Summer is fast approaching, and with it comes the swimsuit season. It's a natural time for people to take a look in the mirror and assess the damage done by a long, harsh winter. According to a recent CareerBuilder study, the reflections haven't been all that satisfying—particularly for people in IT careers.

IT workers lead the pack—in gaining weight 
The CareerBuilder report indicated that over half of the U.S. workforce (55 percent, to be exact) believe they're overweight, with 39 percent saying they gained weight over the past year at their current job. Information technology was the top industry for this trend, with 50 percent of IT pros admitting they'd packed on some pounds. Other notable insights included:

  • Managers were more likely to gain weight than lower-level employees.
  • Older workers put on extra pounds more frequently than their younger counterparts.
  • Men were more likely to stay fit than women.
  • The West saw its workforce grow (literally) more so than other regions.

Battle of the bulge 
Long working hours, high levels of stress and the ready availability of some tasty snacks: It's a recipe for disaster, at least for your waistline. Reporting on the survey, CIO Insight noted that many employees don't exercise frequently, if at all. Workers also admitted that they dine out too frequently and find excuses to avoid moving around. For example, they might choose the elevator instead of taking the stairs.
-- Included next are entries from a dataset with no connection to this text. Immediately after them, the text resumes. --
Lemma project_loop h ps s : foldM (projectReceivable t h props) (MkProjectionState [] [] [] 0 0) ps = Ok s -> projection_invariant h ps s.
Proof.
  revert s. induction ps as [|r ps IH] using rev_ind; intros s H.
  - injection H as <-. by constructor.
  - rewrite foldM_app in H. apply bind_Ok in H as (s0 & H0%IH & H). cbn in H. apply bind_Ok in H as (s1 & H1 & H).
    injection H as <-. by eapply project_step.
Qed.

(** The loop succeeds when the bands of every receivable in scope do. *)
Lemma project_total h ps s0 : Forall (fun r => exists b, bandsOf t props r = Ok b) (in_scope h ps) ->
  exists s, foldM (projectReceivable t h props) s0 ps = Ok s.
Proof.
  revert s0. induction ps as [|r ps IH]; intros s0 Hb; [by eexists|]. cbn. unfold in_scope in Hb. cbn in Hb.
  unfold projectReceivable at 2. destruct (isZero (pr_balance r)), (pr_disputed r); cbn in *; try by apply IH.
  destruct (decide (pr_dueTime r > h)) as [Hh|Hh].
  - replace (pr_dueTime r <=? h) with false in Hb by lia. by apply IH.
  - replace (pr_dueTime r <=? h) with true in Hb by lia. apply Forall_cons in Hb as [([[p e] o] & ->) Hb]. cbn. by apply IH.
Qed.
End reference.

(** What the assumptions list counts. *)
Lemma assumptions_count h t d s :
  (forall n, DefaultPropensity n ∈ assumptionsOf h t d s <-> n = Z.of_nat (length (ps_defaulted s)) /\ 0 < n) /\
  (forall n, DisputedExcluded n ∈ assumptionsOf h t d s <-> n = ps_disputed s /\ 0 < n) /\
  (forall n, ZeroSkipped n ∈ assumptionsOf h t d s <-> n = ps_zero s /\ 0 < n).
Proof.
  unfold assumptionsOf.
  assert (bool_decide (ps_defaulted s = []) = bool_decide (Z.of_nat (length (ps_defaulted s)) = 0)) as ->.
  { apply bool_decide_ext. by destruct (ps_defaulted s). }
  pose proof (Nat2Z.is_nonneg (length (ps_defaulted s))) as Hl. revert Hl. generalize (Z.of_nat (length (ps_defaulted s))). intros k Hl.
  destruct (bool_decide (ps_evidence s = [])); repeat case_decide; case_bool_decide; cbn; set_unfold; naive_solver lia.
Qed.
Whether or not you're worried about looking good on the beach, there are plenty of reasons to be concerned with physical fitness. Staying in shape has a number of health benefits, which can also affect your job performance and reduce absenteeism. Your weight could also impact how people perceive and treat you in the workplace, the CareerBuilder study found. Almost 20 percent of employees said they believed people who were thin and fit were shown more favoritism on the job. While this shouldn't be the case, it's certainly something to keep in mind.

What you can do to shed the pounds 
It can be hard to stay in shape when you're also balancing a demanding IT job and trying to keep up with your social life. However, there are a few things you can do:

  • Limit your treat intake. Your coworkers might like sharing their baked goods or making a donut run, but you should use moderation if you've noticed your belt getting a bit tight. It's especially important to use self control when stress levels are high and you're more inclined to reach for a sugary snack or some ice cream.
  • Take breaks and lunches. It's always good to give your brain a little rest from working all day, and you can also use this reprieve as an opportunity to walk around, even for just 10 minutes. You might also consider bringing a healthy lunch instead of eating out or snacking all day.
  • Move around more. UnitedHealthcare suggested small adjustments, such as using the restroom on another floor (and taking the stairs) as well as parking farther away from your office. Some people enjoy sitting on exercise balls instead of chairs to have a little more motion throughout the day.
  • Walk or bike to work. If you live close enough, you can spend your commute burning some calories by walking or biking to work. Participating in Walk to Work days is a good place to start, but you can also take advantage of the improving weather and make it a more regular practice.
  • Follow a 30-minute workout. Even if you're always pressed for time, you can probably make room in your schedule for a half-hour exercise session. For example, The Huffington Post suggested a routine you can follow to get in shape without needing to use up too much of your free time.